I started considering the evolution of HANA – and indeed SAP’s InMemory Technology in general – in the last year. Originally, HANA was primarily focused on structured data (for example as used in real-time analytics). More recently, HANA has evolved into a tool that can also handle unstructured data.
Unstructured data (content in videos, documents, etc), has of late increased dramatically in importance. As ZDNet blogger Oliver Marks elegantly portrays in a recent blog, the critical nature of unstructured data was one of main motivations for HP’s recent decision to buy Autonomy.
Evidence of HANA’s evolution can be seen in a current job offer from SAP which describes functionality in this area:
The SAP HANA Database can also retrieve and classify unstructured data from text documents in SAP applications and will also be a mission-critical part of the core infrastructure of SAP BusinessByDesign.
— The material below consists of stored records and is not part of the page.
(** C7: a freshly created zone of [n] blocks, each large enough for a link, hands
    out its blocks like a stack that holds each of them once: along any sequence
    of allocations, releases of held blocks and stores into held blocks nothing
    faults, every allocation returns the block the stack holds on top (NULL exactly when all blocks are
    out), and the free list stays intact whatever the holders store. *)
Theorem zone_program_refines {VM} `{VmLaws VM} vm mem zone bsz n vm' mem' z os :
  4 <= bsz <= 65536 -> 0 < n -> n * bsz < 2 ^ 32 ->
  _vm_zoneCreate vm mem zone bsz n = (vm', mem', z, EOK) ->
  zlegal z (all_blocks z) os ->
  exists mem2 z2, zone_run (mem', z) os = Ok (mem2, z2, (stack_run (all_blocks z) os).2) /\
    zone_ok mem2 z2 (stack_run (all_blocks z) os).1.
Proof.
  intros Hb Hn Hnb E Hl. destruct (zoneCreate_ok _ _ _ _ _ _ _ _ Hb Hn Hnb E) as (Hz & Eb & _).
  apply zone_run_ok; [lia|done|done].
Qed.

(** A trivial provider: one page of the requested size at a fixed address. *)
#[export] Instance fixed_vm : VmOps unit := {
  vm_pageAlloc _ size := ((), if decide (0 < size <= 2 ^ 20) then Some (Page 0x80000000 20) else None);
  vm_pageFree _ _ := ();
  vm_mmap _ _ size := ((), if decide (size = 2 ^ 20) then 0xc0000000 else 0);
  vm_munmap _ _ _ := ();
}.
#[export] Instance fixed_vm_laws : VmLaws unit.
Proof.
  split; simpl; intros; case_decide; simplify_eq; simpl; lia.
Qed.

Definition zone0 : vm_zone_t := Zone 0 0 0 0 0 None.
Definition zone_demo := _vm_zoneCreate () ∅ zone0 64 3.

Lemma zone_program_refines_witness :
  let z := zone_demo.1.2 in
  let os := [ZAlloc; ZAlloc; ZStore 0xc0000044 7; ZFree 0xc0000040; ZAlloc; ZAlloc; ZAlloc] in
  exists mem2 z2, zone_run (zone_demo.1.1.2, z) os = Ok (mem2, z2, (stack_run (all_blocks z) os).2) /\
    zone_ok mem2 z2 (stack_run (all_blocks z) os).1.
Proof.
  apply (zone_program_refines () ∅ zone0 64 3 () zone_demo.1.1.2); [lia|lia|lia|vm_compute; reflexivity|].
  repeat split; cbn.
  - exists 0xc0000040. split; [|done]. split; [by exists 1|]. apply (bool_decide_unpack _). by vm_compute.
  - by exists 1.
  - apply (bool_decide_unpack _). by vm_compute.
Defined.

(** C39: the two argument checks of the zone code never reject anything: the
    test for a power of two accepts every block size, and the alignment test
    of [_vm_zfree] accepts every address in the range of the zone, so an address
    inside a block is put on the free list and later handed out. *)
Theorem zone_checks_vacuous mem z fl bsz b :
  0 < bsz < 2 ^ 32 -> zone_ok mem z fl -> vaddr z <= b < vaddr z + blocks z * blocksz z ->
  pow2_guard bsz = false /\
  exists mem' z', _vm_zfree mem z b = (mem', z') /\ first z' = b /\ ld_word mem' b = Ok (first z).
Proof.
  intros Hbsz HZ Hr. pose proof (first_range _ _ _ HZ) as Hfr. destruct HZ as [Hbs Hb Hlo Hhi Hp Hf Hnd Hc Hu]. split; [by apply pow2_guard_dead|].
  unfold _vm_zfree. rewrite (u32_small (blocksz z * blocks z)) by nia.
  rewrite (u32_small (vaddr z + blocksz z * blocks z)) by nia.
  rewrite !bool_decide_false by (try apply high_land; nia). cbn [orb].
  eexists _, _. split; [done|]. split; [done|by apply ld_st_same].
Qed.

Lemma zone_checks_vacuous_witness :
  pow2_guard 24 = false /\
  exists mem' z', _vm_zfree zone_demo.1.1.2 zone_demo.1.2 0xc0000050 = (mem', z') /\ first z' = 0xc0000050 /\
    ld_word mem' 0xc0000050 = Ok (first zone_demo.1.2).
Proof.
  apply (zone_checks_vacuous zone_demo.1.1.2 zone_demo.1.2 (all_blocks zone_demo.1.2)); [lia| |vm_compute; split; [discriminate|reflexivity]].
  apply (zoneCreate_ok () ∅ zone0 64 3 ()); [lia|lia|lia|vm_compute; reflexivity].
Defined.

(** There is no least block size: the links of blocks of two bytes overwrite each
    other, and the second allocation reads its link at an address outside of the
    zone. *)
Definition small_zone := _vm_zoneCreate () ∅ zone0 2 4.
Example zone_small_blocks : small_zone.2 = EOK /\
  (let? (_, z, _) := zone_step (small_zone.1.1.2, small_zone.1.2) ZAlloc in Ok (first z)) = Ok 0x40002 /\
  zone_run (small_zone.1.1.2, small_zone.1.2) [ZAlloc; ZAlloc] = Fault.
Proof. split_and!; vm_compute; reflexivity. Qed.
For those who want to know more about the central position of this functionality in the HANA architecture, I recommend this video from Haaso Plattner entitled “Text Retrieval and Exploration” in which Hasso describes some interesting use cases for this technology.
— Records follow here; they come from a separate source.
Lemma mark_alloc_spec flags n : 0 <= flags < 256 -> Z.land flags PAGE_FREE = 0 -> forall st i,
  counts_ok st -> (forall j q, parr st !! j = Some q -> 0 <= p_flags q < 256) ->
  (forall j, (j < n)%nat -> exists p, parr st !! (i + j)%nat = Some p /\ is_free p = true) ->
  exists st', mark_alloc n st (Z.of_nat i) flags = Ok st' /\ sizes st' = sizes st /\ counts_ok st' /\
    relabelled (parr st) (parr st') i n false.
Proof.
  intros Hf Hb. induction n as [|n IH]; intros st i Hc Hfl Hr; cbn [mark_alloc].
  { exists st. split; [done|]. split; [done|]. split; [done|]. by apply relabelled_nil. }
  destruct (Hr 0%nat ltac:(lia)) as (p & Hp & Hfr). rewrite Nat.add_0_r in Hp.
  destruct (is_free_alloc_flags p flags Hf Hb (Hfl _ _ Hp)) as [Hnf Hrng]. cbv zeta in *.
  rewrite (set_pg_ok _ _ _ _ Hp). cbn [rbind sizes parr allocsz bootsz freesz set_arr].
  set (p' := set_flags _ p) in *. set (a1 := <[i := p']> (parr st)).
  destruct Hc as (Hc1 & Hc2 & Hc3).
  assert (Hn1 : nfree a1 = nfree (parr st) - 1) by (unfold a1; rewrite (nfree_insert _ _ _ p' Hp), Hfr, Hnf; simpl; lia).
  assert (Hl1 : length a1 = length (parr st)) by apply length_insert.
  pose proof (nfree_bound a1) as Hnb. pose proof (nfree_bound (parr st)) as Hnb0.
  replace (Z.of_nat i + 1) with (Z.of_nat (S i)) by lia.
  destruct (IH (Pages (sizes st) a1 (u32 (allocsz st + SIZE_PAGE)) (bootsz st) (u32 (freesz st - SIZE_PAGE))) (S i))
    as (st' & E & Hs & Hc' & Hrel); cbn [sizes parr allocsz bootsz freesz].
  - unfold counts_ok. cbn [parr allocsz freesz]. unfold SIZE_PAGE in *. rewrite !u32_small by lia. split_and!; lia.
  - by apply insert_flags_range.
  - intros j Hj. destruct (Hr (S j) ltac:(lia)) as (q & Hq & Hqf). replace (S i + j)%nat with (i + S j)%nat by lia.
    exists q. split; [|done]. unfold a1. rewrite list_lookup_insert_ne by lia. done.
  - exists st'. split; [exact E|]. split; [done|]. split; [done|]. by apply (relabelled_step _ _ _ _ _ p p').
Qed.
Furthermore, for business environments added value lies in combining search in unstructured data with analytics of structured data. Cancer databases in healthcare are an example where the combination of structured and unstructured data creates new value by being able to map (structured) patient data in the hospital database onto (unstructured) reports from screening, operations, and pathology on a common characteristic, e.g., cancer size and type, to learn from treatments in similar cases
The demo from Medtronics which was part of Hasso’s keynote at SAPPHIRE NOW in Orlando earlier this year also provides a great example of this functionality.
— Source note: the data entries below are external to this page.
(** A table is determined by its directory. *)
Lemma table_at_eq t1 t2 pd g f1 l1 f2 l2 : table_at t1 pd g f1 l1 -> table_at t2 pd g f2 l2 -> f1 = f2.
Proof. intros [_ H1 _ _] [_ H2 _ _]. specialize (H1 0 ltac:(lia)). specialize (H2 0 ltac:(lia)). rewrite H1 in H2. injection H2. lia. Qed.

Lemma no_table_at t pd g f l : no_table pd g -> table_at t pd g f l -> False.
Proof. intros H1 [[? _] H2 _ _]. specialize (H1 0 ltac:(lia)). specialize (H2 0 ltac:(lia)). rewrite H1 in H2. injection H2. lia. Qed.

(** A store into a page that is not this table leaves the table. *)
Lemma table_at_frame (t t' : tables) pd g f l : table_at t pd g f l -> frames t' !! f = frames t !! f -> table_at t' pd g f l.
Proof. intros [? ? Hp ?] E. split; try done. by rewrite E. Qed.

(** One word of a table changes. *)
Lemma write_inv t sp M k pd g f l i x sps : pm_inv (System t sps) M -> sps !! k = Some pd -> in_range k g -> table_at t pd g f l ->
  0 <= i < 1024 -> entry_ok x ->
  pm_inv (System (Tables (<[f := <[Z.to_nat i := word_of x]> l]> (frames t)) sp) sps) (show k (1024 * g + i) x M).
Proof.
  intros Hi Hk Hg Ht Hii Hx. pose proof Ht as [Hf Hw Hp Hl]. set (t' := Tables _ sp).
  assert (forall k' pd' g' f' l', sps !! k' = Some pd' -> in_range k' g' -> table_at t pd' g' f' l' -> (k' = k /\ g' = g /\ f' = f) \/ f' <> f) as Hsplit.
  { intros k' pd' g' f' l' Hk' Hg' Ht'. destruct (decide (f' = f)) as [->|]; [left|by right].
    destruct (pm_alone _ _ Hi k' g' k g f) as [-> ->]; [by exists pd', l'|by exists pd, l|done]. }
  assert (table_at t' pd g f (<[Z.to_nat i := word_of x]> l)) as Ht2.
  { split; [done|done|cbn; by rewrite lookup_insert_eq|by rewrite length_insert]. }
  assert (forall k' pd' g' f' l', sps !! k' = Some pd' -> in_range k' g' -> table_at t' pd' g' f' l' -> exists l2, table_at t pd' g' f' l2) as Hback.
  { intros k' pd' g' f' l' Hk' Hg' Ht'. destruct (pm_group _ _ Hi k' pd' g' Hk' Hg') as [[Hn _]|(f2 & l2 & Ht3 & _)]; [by edestruct no_table_at|].
    rewrite <- (table_at_eq _ _ _ _ _ _ _ _ Ht3 Ht'). eauto. }
  split; cbn [spaces sys_t].
  - apply (pm_len _ _ Hi).
  - intros k' pd' g' Hk' Hg'. destruct (pm_group _ _ Hi k' pd' g' Hk' Hg') as [[Hn Hs]|(f' & l' & Ht' & Hs)].
    + left. split; [done|]. intros i' Hi'. rewrite shown_show. rewrite decide_False; [by apply Hs|]. intros [-> E].
      assert (g' = g) as -> by lia. cbn in Hk'. rewrite Hk in Hk'. injection Hk' as <-. by eapply no_table_at.
    + right. destruct (Hsplit _ _ _ _ _ Hk' Hg' Ht') as [(-> & -> & ->)|Hne].
      * cbn in Hk'. rewrite Hk in Hk'. injection Hk' as <-. cbn in Ht'. rewrite (ta_page _ _ _ _ _ Ht') in Hp. injection Hp as <-. exists f. eexists. split; [done|].
        intros i' Hi'. rewrite shown_show. destruct (decide (i' = i)) as [->|].
        -- rewrite decide_True by done. apply list_lookup_insert_eq. lia.
        -- rewrite decide_False by lia. rewrite list_lookup_insert_ne by lia. by apply Hs.
      * exists f', l'. split; [eapply table_at_frame; [done|]; cbn; by rewrite lookup_insert_ne|]. intros i' Hi'. rewrite shown_show.
        rewrite decide_False; [by apply Hs|]. intros [-> E]. assert (g' = g) as -> by lia. cbn in Hk'. rewrite Hk in Hk'. injection Hk' as <-.
        by destruct Hne; eapply table_at_eq.
  - intros k1 g1 k2 g2 f' (pd1 & l1 & Hk1 & Hg1 & Ht1) (pd2 & l2' & Hk2 & Hg2 & Ht2'). destruct (Hback _ _ _ _ _ Hk1 Hg1 Ht1) as [? ?].
    destruct (Hback _ _ _ _ _ Hk2 Hg2 Ht2') as [? ?]. by apply (pm_alone _ _ Hi k1 g1 k2 g2 f'); [exists pd1|exists pd2]; eauto.
  - intros k' n. rewrite shown_show. case_decide; [done|apply (pm_entry _ _ Hi)].
Qed.

Lemma addTable_spec pd va f : length pd = 4096%nat -> 0 <= va < 2 ^ 32 -> 0 < f < 2 ^ 32 -> f mod 4096 = 0 ->
  length (_pmap_addTable pd (pdi va) f) = 4096%nat /\
  (forall j, 0 <= j < 4 -> _pmap_addTable pd (pdi va) f !! Z.to_nat (4 * (va / 2 ^ 22) + j) = Some (f + 1 + 1024 * j)) /\
  (forall n, ~ 4 * (va / 2 ^ 22) <= Z.of_nat n < 4 * (va / 2 ^ 22) + 4 -> _pmap_addTable pd (pdi va) f !! n = pd !! n).
Proof.
  intros Hl Hva Hf Hm. pose proof (frame_top f ltac:(lia) Hm). pose proof (group_bounds va Hva) as Hg. set (g := va / 2 ^ 22) in *.
  unfold _pmap_addTable. replace (frame_of f) with f by (rewrite <- (Z.add_0_r f) at 2; rewrite frame_of_add; lia).
  rewrite (lor_low 12) by (done || lia). pose proof (Z.mod_pos_bound (va / 2 ^ 20) 4). pose proof (pdi_eq va) as Ep. fold g in Ep.
  rewrite (land_high 2), Ep by lia. change (2 ^ 2) with 4.
  replace ((4 * g + (va / 2 ^ 20) mod 4) / 4) with g by (rewrite Z.mul_comm, Z.div_add_l, Z.div_small by lia; lia). rewrite !u32_small by lia.
  split; [by rewrite !length_insert|]. split.
  - intros j Hj. assert (j = 0 \/ j = 1 \/ j = 2 \/ j = 3) as [-> | [-> | [-> | ->]]] by lia;
      repeat (rewrite list_lookup_insert_ne by lia);
      (match goal with |- <[?a := _]> _ !! ?b = _ => replace b with a by lia end); rewrite list_lookup_insert_eq by (rewrite ?length_insert; lia); f_equal; lia.
  - intros n Hn. by rewrite !list_lookup_insert_ne by lia.
Qed.

(** Giving the directory of [k] a table for the group of [va] leaves the words of
    all other groups. *)
Lemma other_words (sps : gmap loc (list Z)) k pd pd' (g : Z) : sps !! k = Some pd -> 0 <= g ->
  (forall n, ~ 4 * g <= Z.of_nat n < 4 * g + 4 -> pd' !! n = pd !! n) ->
  forall k' g' pd2, <[k := pd']> sps !! k' = Some pd2 -> in_range k' g' -> ~ (k' = k /\ g' = g) ->
  exists pd1, sps !! k' = Some pd1 /\ forall j, 0 <= j < 4 -> pd1 !! Z.to_nat (4 * g' + j) = pd2 !! Z.to_nat (4 * g' + j).
Proof.
  intros Hk Hg Ho k' g' pd2 Hk' Hg' Hne. assert (0 <= g') by (unfold in_range in Hg'; case_decide; lia).
  destruct (decide (k' = k)) as [->|]; [|rewrite lookup_insert_ne in Hk' by done; by exists pd2].
  rewrite lookup_insert_eq in Hk'. injection Hk' as <-. exists pd. split; [done|]. intros j Hj. symmetry. apply Ho. lia.
Qed.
The fundamental design decision to use MongoDB in the ECM component of the ‘edge’ platform had obviously been made long in the past. Thus, the decision to use MongoDB was correct based on the circumstances at the moment that the decision was made.
However, given the strategic importance of HANA to SAP and the significant investment in development that has been made over the last couple of years, I would expect that the PaaS teams will be keen to exploit the entire scope of HANA’s capabilities as well. As HANA matures, other vendors whose technology is currently inside of SAP’s products (for example, Oracle as the database most used in the BusinessSuite) may find themselves replaced. From what I can surmise, MongoDB will be substituted in the same fashion. When this exchange takes place will largely depend on the progress of HANA in the marketplace – in the form of customer acceptance – and the ability of HANA to adequately meet the technical and business requirements currently met by MongoDB.
Note: As a participant in a SAP Customer Engagement Initiative (CEI) concerning OnDemand Platforms, I am bound by a NDA regarding my activities which take place within the boundaries of the CEI – especially regarding technical details of the platform. This blog is based on materials that I found publically available on the Internet.